Our findings are consistent with the previous studies, with respect to cognitive function alteration in patients with covert HE (18, 19). In WMS test, cirrhotic patients received an average score of 91 ± 18.2, while the control group had an average score of 114.6 ± 17.5. Therefore, this assessment reliably differentiates subjects in early stage of HE from non-cirrhotic subjects. Similar to WMS, simple visual RT test results are significantly different in cirrhotic patients, compared to healthy individuals. This test has a clear advantage over the other methods as it evaluates the visual and motor response and it appears reasonable that the test results are less influenced by confounding factors.
When we compared cognitive function among groups with different underlying etiology of cirrhosis, no significant association was observed. This finding is consistent with previous studies, indicating that cognitive function alteration was not significantly influenced by the underlying cause of liver cirrhosis (19-21). The association between chronic HCV infection and neuropsychiatric disorders, including cognitive impairment, has been shown in previous studies (22-24). Therefore, we categorized HCV patients, as one group, and compared their WMS subscale scores with other patients. As we expected, HCV patients’ score on WMS test was significantly lower, with respect to logical memory, visual reproduction and MQ score. Drug abuse, using interferon and disease chronicity have been proposed by many authors, as responsible factors for this relationship (25, 26), while others believed that HCV directly involves the brain (27). In our study, all patients were newly diagnosed and were not current drug users and did not receive interferon therapy. This finding further supports the evidences of brain involvement in patients with HCV (27). Recently, it has been shown that HCV infection leads to impairment in the brain derived neurotrophic factor (BDNF) production (28). This factor, as the most abundant growth factor in the brain, has an important role in the regeneration and development of neuronal cells and is thought to be responsible in the pathogenesis of cognitive problems and mood disorders (29-31).

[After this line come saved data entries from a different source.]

(** X11. Every request ends in one redirect, of type replace, to one of
    three URLs. It is the success URL exactly when the input passes the
    schema and [setupOrganisation] resolves, and exactly then nothing is
    logged; otherwise exactly one warning is logged, as the last call. *)
Theorem route_success_iff (w : Route.world) (request : Route.Request) :
  let calls := (Route.GET w request).1 in
  let target := (Route.GET w request).2 in
  Route.type target = Route.replace
  /\ (Route.url target = Route.redirect_url w "success=true"
      \/ Route.url target = Route.redirect_url w "error=unauthorized"
      \/ Route.url target = Route.redirect_url w "error=internal_error")
  /\ (Route.url target = Route.redirect_url w "success=true" <->
      exists input, Route.parse w (Route.raw_of request) = inr input
                    /\ Route.setupOrganisation w input = None)
  /\ (Route.url target = Route.redirect_url w "success=true" <-> Route.warnings calls = [])
  /\ (Route.url target <> Route.redirect_url w "success=true" ->
      exists error before, calls = before ++ [Route.LoggerWarn
                    "Could not setup organisation after Github redirection" error]
                    /\ Route.warnings before = []).
Proof.
  intros calls target. subst calls target.
  destruct (GET_cases w request)
    as [(paths & Hparse & ->) | [(input & e & Hparse & Hsetup & ->) | (input & Hparse & Hsetup & ->)]];
    cbn [fst snd Route.url Route.type Route.warnings omap list_omap].
  - split; [done|]. split; [auto|]. split; [|split].
    + split; [by intros H%redirect_url_inj|]. intros (input & Hinput & _). congruence.
    + split; [by intros H%redirect_url_inj | done].
    + intros _. by exists (Route.ZodError paths), [].
  - split; [done|]. split; [destruct (Route.is_unauthorized _); auto|]. split; [|split].
    + split; [intros H%redirect_url_inj; by destruct (Route.is_unauthorized _)|].
      intros (input' & Hinput & Hnone). congruence.
    + split; [intros H%redirect_url_inj; by destruct (Route.is_unauthorized _) | done].
    + intros _. by exists (Route.Thrown e), [Route.SetupOrganisation input].
  - split; [done|]. split; [auto|]. split; [|split]; [| done | done].
    split; [|done]. intros _. by exists input.
Qed.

The negative relationship between MQ score and BMI, in non-cirrhotic subjects, was consistent with previous published studies (32, 33). Surprisingly, obesity has a paradoxical effect on cognitive function in our cirrhotic patients; higher BMI was associated with higher MQ score. This finding could be potentially explained by the fact that disease progression leads to weight loss, in liver cirrhosis, and patients with higher BMI are in a better clinical condition. This finding may be biased by the presence of abdominal ascites; however, most of our patients had an early stage of liver cirrhosis and did not developed ascites.
Our study has several limitations. First, our sample size is relatively small, which might affect the external validity of our results. Second,the assessment of cognitive function was applied in a non-blinded manner.
To summarize, our results demonstrated for the first time that cognitive function, in HCV patients, was more impaired compared to other underlying etiologies of cirrhosis. Therefore, neurocognitive evaluation must be especially considered in the management of patients with HCV infection. The WMS and simple RT tests are reliable methods for the early detection of HE in cirrhotic patients; however, larger studies are essential to determine cut-off values for these tests. In addition, TE could be a feasible and non-invasive procedure in order to screen general population and early diagnosis of apparently healthy patients suffering from early stages of chronic liver disease.